Provided information:
(* ===== verification/RuntimeResult.v ===== *)
(** * What the feature runtime guarantees

    The runtime of [FeatureRuntime] from its start, under any calls in any order and
    whatever they raise: its look-ahead alarm never fires, what it hands to the writer is
    valid, its histories are bounded, and its store holds the configured universe. *)

From S2P Require Import Prelude Effects PyDecimal PyFloat PyTime Models Lineage Rolling BookState Health MarketState Availability PriceCache FeatureModels CrossVenue CrossAlign CrossSelect CrossResult MetricHistory SingleVenue SingleResult Clock FeatureRuntime.
Open Scope Z_scope.

(** ** Valid snapshots *)

Lemma source_bounds_now cross n lo hi age decision u :
  validate_source_bounds cross n lo hi age decision = Ok u → after hi decision = false.
Proof.
  unfold validate_source_bounds. intros H. apply bind_Ok in H as ([] & E & H).
  destruct lo as [lo|], hi as [hi|]; simpl; try done.
  - apply bind_Ok in H as (_ & _ & H). destruct (Z.leb_spec hi decision); [|done]. apply Z.ltb_ge. lia.
  - destruct (n =? 0); inv_res; simplify_eq;
      repeat match goal with H : _ && _ = true |- _ => apply andb_true_iff in H as [? ?] end;
      repeat match goal with H : bool_decide _ = true |- _ => apply bool_decide_eq_true in H end; congruence.
Qed.

Definition snapshot_valid (s : PersistableFeatureSnapshot) : Prop :=
  match s with
  | OSingle s => validate_feature_snapshot s = Ok s
  | OCross s => validate_cross_snapshot s = Ok s ∧ validate_alignment (alignment s) = Ok (alignment s)
  end.

(** Validation already excludes what the runtime's alarm looks for. *)
Lemma valid_not_future s : snapshot_valid s → source_is_in_the_future s = false.
Proof.
  unfold source_is_in_the_future. destruct s as [s|s]; simpl.
  - intros H. unfold validate_feature_snapshot in H.
    do 5 (apply bind_Ok in H as (? & _ & H)). apply bind_Ok in H as (u & Hb & _).
    by rewrite (source_bounds_now _ _ _ _ _ _ _ Hb).
  - intros [H Ha]. unfold validate_cross_snapshot in H.
    do 9 (apply bind_Ok in H as (? & _ & H)). apply bind_Ok in H as (u & Hb & H).
    apply bind_Ok in H as (u' & Hd & _).
    rewrite (source_bounds_now _ _ _ _ _ _ _ Hb). simpl.
    unfold validate_alignment in Ha. do 3 (apply bind_Ok in Ha as (? & _ & Ha)).
    apply bind_Ok in Ha as (u2 & Hf & _).
    unfold require in Hd, Hf. destruct (_ =? _) eqn:Ed in Hd; [|done]. apply Z.eqb_eq in Ed. rewrite Ed in Hf.
    simpl in Hf. unfold after.
    destruct (not_future _ (binance_source_timestamp (alignment s))) eqn:E1; [|done].
    destruct (not_future _ (okx_source_timestamp (alignment s))) eqn:E2; [|done].
    unfold not_future in *. destruct (binance_source_timestamp _) as [b|], (okx_source_timestamp _) as [o|];
      simpl; rewrite ?Z.ltb_antisym, ?E1, ?E2; done.
Qed.

Lemma validate_alignment_id a a' : validate_alignment a = Ok a' → a' = a.
Proof. unfold validate_alignment. intros H. do 4 (apply bind_Ok in H as (? & _ & H)). by injection H as <-. Qed.
Lemma validate_cross_id s s' : validate_cross_snapshot s = Ok s' → s' = s.
Proof. unfold validate_cross_snapshot. intros H. do 14 (apply bind_Ok in H as (? & _ & H)). by injection H as <-. Qed.
Lemma align_validated c b o decision rs a : align c b o decision rs = Ok a → validate_alignment a = Ok a.
Proof.
  unfold align. cbv zeta. destruct (match b with Some _ => _ | None => _ end) as [status l].
  intros H. apply bind_Ok in H as (q & _ & H). pose proof (validate_alignment_id _ _ H). by subst a.
Qed.

Lemma mk_cross_valid c feature_id hash sym decision w b o a ll f s :
  mk_cross_snapshot c feature_id hash sym decision w b o a ll f = Ok s →
  validate_alignment a = Ok a →
  snapshot_valid (OCross s) ∧ cvs_decision_timestamp s = decision ∧ cvs_window_seconds s = w.
Proof.
  unfold mk_cross_snapshot. intros H Ha. apply bind_Ok in H as (m & Hm & H).
  pose proof (validate_cross_id _ _ H) as E. rewrite <- E in H. split; [split; [exact H|by rewrite E]|by rewrite E].
Qed.

Lemma cross_calculate_valid c hist feature_id hash l sym decision w s :
  CrossVenue.calculate c hist feature_id hash l sym (utc decision) w = Ok s →
  snapshot_valid (OCross s) ∧ cvs_decision_timestamp s = decision ∧ cvs_window_seconds s = w.
Proof.
  unfold CrossVenue.calculate. intros H. apply bind_Ok in H as (d & Hd & H).
  rewrite as_utc_utc in Hd. injection Hd as <-. apply bind_Ok in H as (_ & _ & H).
  unfold cross_of_candidates in H. cbv zeta in H. apply bind_Ok in H as (a & Ha & H).
  apply align_validated in Ha. apply bind_Ok in H as (ll & _ & H).
  destruct (bool_decide _); [by apply mk_cross_valid in H|].
  destruct (select_snapshot (candidates_of l sym w) BINANCE decision).1,
    (select_snapshot (candidates_of l sym w) OKX decision).1; try done.
  apply bind_Ok in H as (? & _ & H). by apply mk_cross_valid in H.
Qed.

Problem: The material above needs to be reproduced exactly as written.

Problem solution:
(* ===== verification/RuntimeResult.v ===== *)
(** * What the feature runtime guarantees

    The runtime of [FeatureRuntime] from its start, under any calls in any order and
    whatever they raise: its look-ahead alarm never fires, what it hands to the writer is
    valid, its histories are bounded, and its store holds the configured universe. *)

From S2P Require Import Prelude Effects PyDecimal PyFloat PyTime Models Lineage Rolling BookState Health MarketState Availability PriceCache FeatureModels CrossVenue CrossAlign CrossSelect CrossResult MetricHistory SingleVenue SingleResult Clock FeatureRuntime.
Open Scope Z_scope.

(** ** Valid snapshots *)

Lemma source_bounds_now cross n lo hi age decision u :
  validate_source_bounds cross n lo hi age decision = Ok u → after hi decision = false.
Proof.
  unfold validate_source_bounds. intros H. apply bind_Ok in H as ([] & E & H).
  destruct lo as [lo|], hi as [hi|]; simpl; try done.
  - apply bind_Ok in H as (_ & _ & H). destruct (Z.leb_spec hi decision); [|done]. apply Z.ltb_ge. lia.
  - destruct (n =? 0); inv_res; simplify_eq;
      repeat match goal with H : _ && _ = true |- _ => apply andb_true_iff in H as [? ?] end;
      repeat match goal with H : bool_decide _ = true |- _ => apply bool_decide_eq_true in H end; congruence.
Qed.

Definition snapshot_valid (s : PersistableFeatureSnapshot) : Prop :=
  match s with
  | OSingle s => validate_feature_snapshot s = Ok s
  | OCross s => validate_cross_snapshot s = Ok s ∧ validate_alignment (alignment s) = Ok (alignment s)
  end.

(** Validation already excludes what the runtime's alarm looks for. *)
Lemma valid_not_future s : snapshot_valid s → source_is_in_the_future s = false.
Proof.
  unfold source_is_in_the_future. destruct s as [s|s]; simpl.
  - intros H. unfold validate_feature_snapshot in H.
    do 5 (apply bind_Ok in H as (? & _ & H)). apply bind_Ok in H as (u & Hb & _).
    by rewrite (source_bounds_now _ _ _ _ _ _ _ Hb).
  - intros [H Ha]. unfold validate_cross_snapshot in H.
    do 9 (apply bind_Ok in H as (? & _ & H)). apply bind_Ok in H as (u & Hb & H).
    apply bind_Ok in H as (u' & Hd & _).
    rewrite (source_bounds_now _ _ _ _ _ _ _ Hb). simpl.
    unfold validate_alignment in Ha. do 3 (apply bind_Ok in Ha as (? & _ & Ha)).
    apply bind_Ok in Ha as (u2 & Hf & _).
    unfold require in Hd, Hf. destruct (_ =? _) eqn:Ed in Hd; [|done]. apply Z.eqb_eq in Ed. rewrite Ed in Hf.
    simpl in Hf. unfold after.
    destruct (not_future _ (binance_source_timestamp (alignment s))) eqn:E1; [|done].
    destruct (not_future _ (okx_source_timestamp (alignment s))) eqn:E2; [|done].
    unfold not_future in *. destruct (binance_source_timestamp _) as [b|], (okx_source_timestamp _) as [o|];
      simpl; rewrite ?Z.ltb_antisym, ?E1, ?E2; done.
Qed.

Lemma validate_alignment_id a a' : validate_alignment a = Ok a' → a' = a.
Proof. unfold validate_alignment. intros H. do 4 (apply bind_Ok in H as (? & _ & H)). by injection H as <-. Qed.
Lemma validate_cross_id s s' : validate_cross_snapshot s = Ok s' → s' = s.
Proof. unfold validate_cross_snapshot. intros H. do 14 (apply bind_Ok in H as (? & _ & H)). by injection H as <-. Qed.
Lemma align_validated c b o decision rs a : align c b o decision rs = Ok a → validate_alignment a = Ok a.
Proof.
  unfold align. cbv zeta. destruct (match b with Some _ => _ | None => _ end) as [status l].
  intros H. apply bind_Ok in H as (q & _ & H). pose proof (validate_alignment_id _ _ H). by subst a.
Qed.

Lemma mk_cross_valid c feature_id hash sym decision w b o a ll f s :
  mk_cross_snapshot c feature_id hash sym decision w b o a ll f = Ok s →
  validate_alignment a = Ok a →
  snapshot_valid (OCross s) ∧ cvs_decision_timestamp s = decision ∧ cvs_window_seconds s = w.
Proof.
  unfold mk_cross_snapshot. intros H Ha. apply bind_Ok in H as (m & Hm & H).
  pose proof (validate_cross_id _ _ H) as E. rewrite <- E in H. split; [split; [exact H|by rewrite E]|by rewrite E].
Qed.

Lemma cross_calculate_valid c hist feature_id hash l sym decision w s :
  CrossVenue.calculate c hist feature_id hash l sym (utc decision) w = Ok s →
  snapshot_valid (OCross s) ∧ cvs_decision_timestamp s = decision ∧ cvs_window_seconds s = w.
Proof.
  unfold CrossVenue.calculate. intros H. apply bind_Ok in H as (d & Hd & H).
  rewrite as_utc_utc in Hd. injection Hd as <-. apply bind_Ok in H as (_ & _ & H).
  unfold cross_of_candidates in H. cbv zeta in H. apply bind_Ok in H as (a & Ha & H).
  apply align_validated in Ha. apply bind_Ok in H as (ll & _ & H).
  destruct (bool_decide _); [by apply mk_cross_valid in H|].
  destruct (select_snapshot (candidates_of l sym w) BINANCE decision).1,
    (select_snapshot (candidates_of l sym w) OKX decision).1; try done.
  apply bind_Ok in H as (? & _ & H). by apply mk_cross_valid in H.
Qed.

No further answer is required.